Fig. 6. LAdV-2 internal minor coat proteins: VIII and IIIa.

(A) Superposition of the LAdV-2 and HAdV-C5 protein VIII structures. The body, neck, and head domains are indicated, as well as the positions of the N- and C-terminal residues in the structure and the residues flanking the central gap. (B) A view from inside the capsid along a fivefold axis showing the ring of protein IIIa. One copy of IIIa is highlighted in vivid yellow. (C) Structure of the IIIa monomer.

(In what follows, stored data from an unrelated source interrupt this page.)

(* ===== verification/Counters.v ===== *)
(** * Collectors of counters ([src/collectors/linux/{cpu,network,storage}.rs])

    Three collectors that keep the previous reading of a [/proc] file and report
    what has changed since.  The machine is what a tick sees of the file system;
    instants are nanoseconds.  A [None] where a collector returns a pair stands
    for the panic of an [unwrap]. *)
From Stdlib Require Import Ascii Floats.SpecFloat.
From S2P Require Import Prelude Float64 EsModel Json FileSystem GameScan Summary.

(** ** Readings *)

(** [text.lines()] of a file that can be read. *)
Definition text_lines (m : Machine) (path : string) : option (list string) := lines <$> read_text m path.

(** [{ "rigsignal": { part: members } }]. *)
Definition rigsignal_doc (part : string) (members : list (string * json)) : json :=
  object [("rigsignal", object [(part, object members)])].

(** [(x * 10^k).round() / 10^k]. *)
Definition round_to (k : Z) (x : f64) : f64 := f64_div (f64_round (f64_mul x (f64_of_Z (10 ^ k)))) (f64_of_Z (10 ^ k)).

(** [Path::to_str]. *)
Definition to_str (path : string) : option string := if is_utf8 path then Some path else None.

(** ** CPU *)

(** [per_core]: idle and total jiffies of each logical processor. *)
Record ProcStatSnapshot := { per_core : list (Z * Z) }.

Definition jiffies (parts : list string) : option (Z * Z) :=
  let fields := (λ s, unwrap_or (parse_u64 s) 0) <$> take 8 parts in
  match fields with
  | _ :: _ :: _ :: idle :: iowait :: _ => Some (add_u64 idle iowait, foldl add_u64 0 fields)
  | _ => None
  end.
Fixpoint cpu_lines (ls : list string) : list (Z * Z) :=
  match ls with
  | [] => []
  | line :: rest =>
      if negb (starts_with "cpu" line) then []
      else
        let name := unwrap_or (head (split_ascii_whitespace line)) EmptyString in
        if String.eqb name "cpu" then cpu_lines rest
        else match jiffies (tail (split_ascii_whitespace line)) with
             | Some core => core :: cpu_lines rest
             | None => cpu_lines rest
             end
  end.
(** [ProcStatSnapshot::read]. *)
Definition read_snapshot (m : Machine) : option ProcStatSnapshot :=
  (λ ls, {| per_core := cpu_lines ls |}) <$> text_lines m "/proc/stat".

Definition core_utilisation (cur prev : Z * Z) : f64 :=
  let d_total := saturating_sub (snd cur) (snd prev) in
  let d_idle := saturating_sub (fst cur) (fst prev) in
  if d_total =? 0 then f64_zero
  else round_to 1 (f64_mul (f64_of_Z 100) (f64_sub (f64_of_Z 1) (f64_div (f64_of_Z d_idle) (f64_of_Z d_total)))).
Definition utilisation (cur prev : ProcStatSnapshot) : list f64 :=
  zip_with core_utilisation (per_core cur) (per_core prev).

Section cpu.
Context (m : Machine).

(** [read_int] of [cpu.rs]. *)
Definition read_count (path : string) : option Z := and_then (read_text m path) (λ s, parse_u64 (trim s)).
Definition read_str (path : string) : option string := trim <$> read_text m path.

Definition governor : option string := read_str "/sys/bus/cpu/devices/cpu0/cpufreq/scaling_governor".

Definition boost_enabled : bool :=
  match read_count "/sys/devices/system/cpu/cpufreq/boost" with
  | Some v => v =? 1
  | None =>
      match read_count "/sys/devices/system/cpu/intel_pstate/no_turbo" with
      | Some v => v =? 0
      | None => true
      end
  end.

(** The names of a directory, sorted as the paths are. *)
Definition sorted_names (keep : string → bool) (names : list string) : list string :=
  stable_sort str_leb (List.filter (λ n, is_utf8 n && keep n) names).

Definition is_cpu_name (n : string) : bool := starts_with "cpu" n && all_bytes is_ascii_digit (drop_bytes 3 n).
Definition clock_mhz_avg : option Z :=
  let base := "/sys/bus/cpu/devices" in
  let freqs := filter_map (λ n, read_count (join_path (join_path base n) "cpufreq/scaling_cur_freq"))
                          (sorted_names is_cpu_name (unwrap_or (list_dir m base) [])) in
  match freqs with
  | [] => None
  | _ => Some (foldl add_u64 0 freqs / Z.of_nat (length freqs) / 1000)
  end.

Definition millidegrees (v : Z) : f64 := round_to 1 (f64_div (f64_of_Z v) (f64_of_Z 1000)).
Definition is_temp_label (n : string) : bool := starts_with "temp" n && ends_with "_label" n.
(** The first labelled sensor of the die that can be read. *)
Definition labelled_temperature (hwmon : string) : option f64 :=
  head (filter_map (λ n,
    let path := join_path hwmon n in
    let label := unwrap_or (read_str path) EmptyString in
    if contains "Tdie" label || contains "Package" label || contains "Tctl" label then
      millidegrees <$> read_count (replace_all "_label" "_input" path)
    else None)
    (sorted_names is_temp_label (unwrap_or (list_dir m hwmon) []))).
Fixpoint hwmon_temperature (hwmons : list string) : option f64 :=
  match hwmons with
  | [] => None
  | hwmon :: rest =>
      let! name_path := to_str (join_path hwmon "name") in
      let! name := read_str name_path in
      if negb (String.eqb name "k10temp") && negb (String.eqb name "coretemp") then hwmon_temperature rest
      else match labelled_temperature hwmon with
           | Some t => Some t
           | None =>
               match read_count (join_path hwmon "temp1_input") with
               | Some v => Some (millidegrees v)
               | None => hwmon_temperature rest
               end
           end
  end.
Definition temperature_c : option f64 :=
  let base := "/sys/class/hwmon" in
  let! names := list_dir m base in
  hwmon_temperature (join_path base <$> stable_sort str_leb names).
End cpu.

(** The energy counter is read twice, 50 ms apart. *)
Definition power_w (m later : Machine) : option f64 :=
  let rapl_path := "/sys/class/powercap/intel-rapl/intel-rapl:0/energy_uj" in
  if negb (path_exists m rapl_path) then None
  else
    let! e1 := read_count m rapl_path in
    let! e2 := read_count later rapl_path in
    let watts := f64_div (f64_div (f64_of_Z (saturating_sub e2 e1)) (f64_lit 5 2)) (f64_of_Z 1000000) in
    Some (round_to 1 watts).

Record CpuCollector := { cpu_prev : option ProcStatSnapshot; cpu_game_pid : option Z }.
Definition new_cpu (game_pid : option Z) : CpuCollector := {| cpu_prev := None; cpu_game_pid := game_pid |}.

Definition total_utilisation (cores : list f64) : f64 :=
  match cores with
  | [] => f64_zero
  | _ => round_to 1 (f64_div (f64_sum cores) (f64_of_Z (Z.of_nat (length cores))))
  end.
Definition cpu_doc (m later : Machine) (cores : list f64) : json :=
  rigsignal_doc "cpu"
    ([("total_utilisation_pct", json_f64 (total_utilisation cores)); ("per_core", JArray (json_f64 <$> cores));
      ("boost_state", JBool (boost_enabled m))]
     ++ when_some "clock_mhz_avg" json_u64 (clock_mhz_avg m)
     ++ when_some "temperature_c" json_f64 (temperature_c m)
     ++ when_some "power_w" json_f64 (power_w m later)
     ++ when_some "governor" JString (governor m)).

(** [CpuCollector::collect]; the machine at the tick and 50 ms later. *)
Definition collect_cpu (e : Machine * Machine) (s : CpuCollector) : CpuCollector * result (option json) unit :=
  match read_snapshot (fst e) with
  | None => (s, Err ())
  | Some snap =>
      let s' := {| cpu_prev := Some snap; cpu_game_pid := cpu_game_pid s |} in
      match cpu_prev s with
      | None => (s', Ok None)
      | Some prev => (s', Ok (Some (cpu_doc (fst e) (snd e) (utilisation snap prev))))
      end
  end.

(** ** Network *)

Definition SKIP_PREFIXES : list string := ["lo"; "docker"; "br-"; "veth"; "virbr"; "tun"; "tap"; "vlan"].

Record IfaceStats := { rx_bytes : Z; rx_packets : Z; tx_bytes : Z; tx_packets : Z }.
Abbreviation Ifaces := (list (string * IfaceStats)).

(** [parts[i].parse().unwrap_or(0)]. *)
Definition int_at (parts : list string) (i : nat) : Z := unwrap_or (and_then (parts !! i) parse_i64) 0.
Definition trim_colons : string → string := trim_end_matches (String.eqb ":").

Definition net_dev_line (line : string) : option (string * IfaceStats) :=
  let parts := split_ascii_whitespace line in
  if (length parts <? 11)%nat then None
  else Some (trim_colons (unwrap_or (head parts) EmptyString),
             {| rx_bytes := int_at parts 1; rx_packets := int_at parts 2; tx_bytes := int_at parts 9; tx_packets := int_at parts 10 |}).
Definition parse_net_dev (m : Machine) : Ifaces :=
  match text_lines m "/proc/net/dev" with
  | Some ls => filter_map net_dev_line (drop 2 ls)
  | None => []
  end.

(** The first line of values long enough decides. *)
Definition retransmits_line (line : string) : option Z :=
  if starts_with "Tcp:" line && negb (contains "RetransSegs" line) then
    let parts := split_ascii_whitespace line in
    if (12 <? length parts)%nat then Some (int_at parts 12) else None
  else None.
Definition parse_tcp_retransmits (m : Machine) : Z :=
  match text_lines m "/proc/net/snmp" with
  | Some ls => unwrap_or (head (filter_map retransmits_line ls)) 0
  | None => 0
  end.

Definition is_skipped (iface : string) : bool := existsb (λ p, starts_with p iface) SKIP_PREFIXES.
Definition better_iface (best : option string * Z) (i : string * IfaceStats) : option string * Z :=
  if is_skipped (fst i) then best
  else if snd best <? rx_bytes (snd i) then (Some (fst i), rx_bytes (snd i)) else best.
Definition primary_interface (stats : Ifaces) : option string := fst (foldl better_iface (None, -1) stats).
Definition get_iface (stats : Ifaces) (iface : string) : option IfaceStats :=
  snd <$> List.find (λ i, String.eqb (fst i) iface) stats.
Definition connection_type (iface : string) : string :=
  if starts_with "wlan" iface || starts_with "wlp" iface || starts_with "wlo" iface || starts_with "wifi" iface
  then "wifi" else "ethernet".

Record NetworkCollector := { prev_stats : option Ifaces; prev_time : option Z; prev_retransmits : Z }.
Definition new_network : NetworkCollector := {| prev_stats := None; prev_time := None; prev_retransmits := 0 |}.

(** [now.duration_since(prev).as_secs_f64()]. *)
Definition seconds_since (now prev : Z) : f64 :=
  let d := Z.max 0 (now - prev) in
  f64_add (f64_of_Z (d / 10 ^ 9)) (f64_div (f64_of_Z (d mod 10 ^ 9)) (f64_of_Z (10 ^ 9))).

(** [(cur - prv) as f64 / dt]. *)
Definition rate (dt : f64) (cur prv : Z) : f64 := f64_div (f64_of_Z (sub_i64 cur prv)) dt.
Definition MIB : f64 := f64_of_Z 1048576.

Definition network_doc (iface : string) (dt : f64) (cur prv : IfaceStats) (retransmits prev_retransmits : Z) : json :=
  let rx_bps := rate dt (rx_bytes cur) (rx_bytes prv) in
  let tx_bps := rate dt (tx_bytes cur) (tx_bytes prv) in
  rigsignal_doc "network"
    [("rx_mbps", json_f64 (round_to 3 (f64_div rx_bps MIB)));
     ("tx_mbps", json_f64 (round_to 3 (f64_div tx_bps MIB)));
     ("rx_packets_per_sec", json_f64 (round_to 1 (rate dt (rx_packets cur) (rx_packets prv))));
     ("tx_packets_per_sec", json_f64 (round_to 1 (rate dt (tx_packets cur) (tx_packets prv))));
     ("tcp_retransmits_per_sec", json_f64 (round_to 2 (rate dt retransmits prev_retransmits)));
     ("bandwidth_utilisation_mbps", json_f64 (round_to 3 (f64_div (f64_add rx_bps tx_bps) MIB)));
     ("connection_type", JString (connection_type iface));
     ("interface", JString iface)].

The GOS-glue and VIII-binding domains, as well as the connecting helix, the first and last residues traced, and those flanking the connecting helix are indicated. (D) Comparison between the LAdV-2 (yellow) and HAdV-C5 (gray) protein IIIa structures, presented in their original position in the capsid, in which the GOS-glue domains and part of the connecting helix overlap. Three points of view are shown, and angles between the connecting helices and between the first helix in the VIII-binding domain of each protein (α7) are indicated. (E) Superposition of the two VIII-binding domains showing the fold similarity. (F) LAdV-2 vertex proteins depicted together with HAdV-C5 protein IIIa, to show the effect of the large conformational change on its interactions with protein VIII.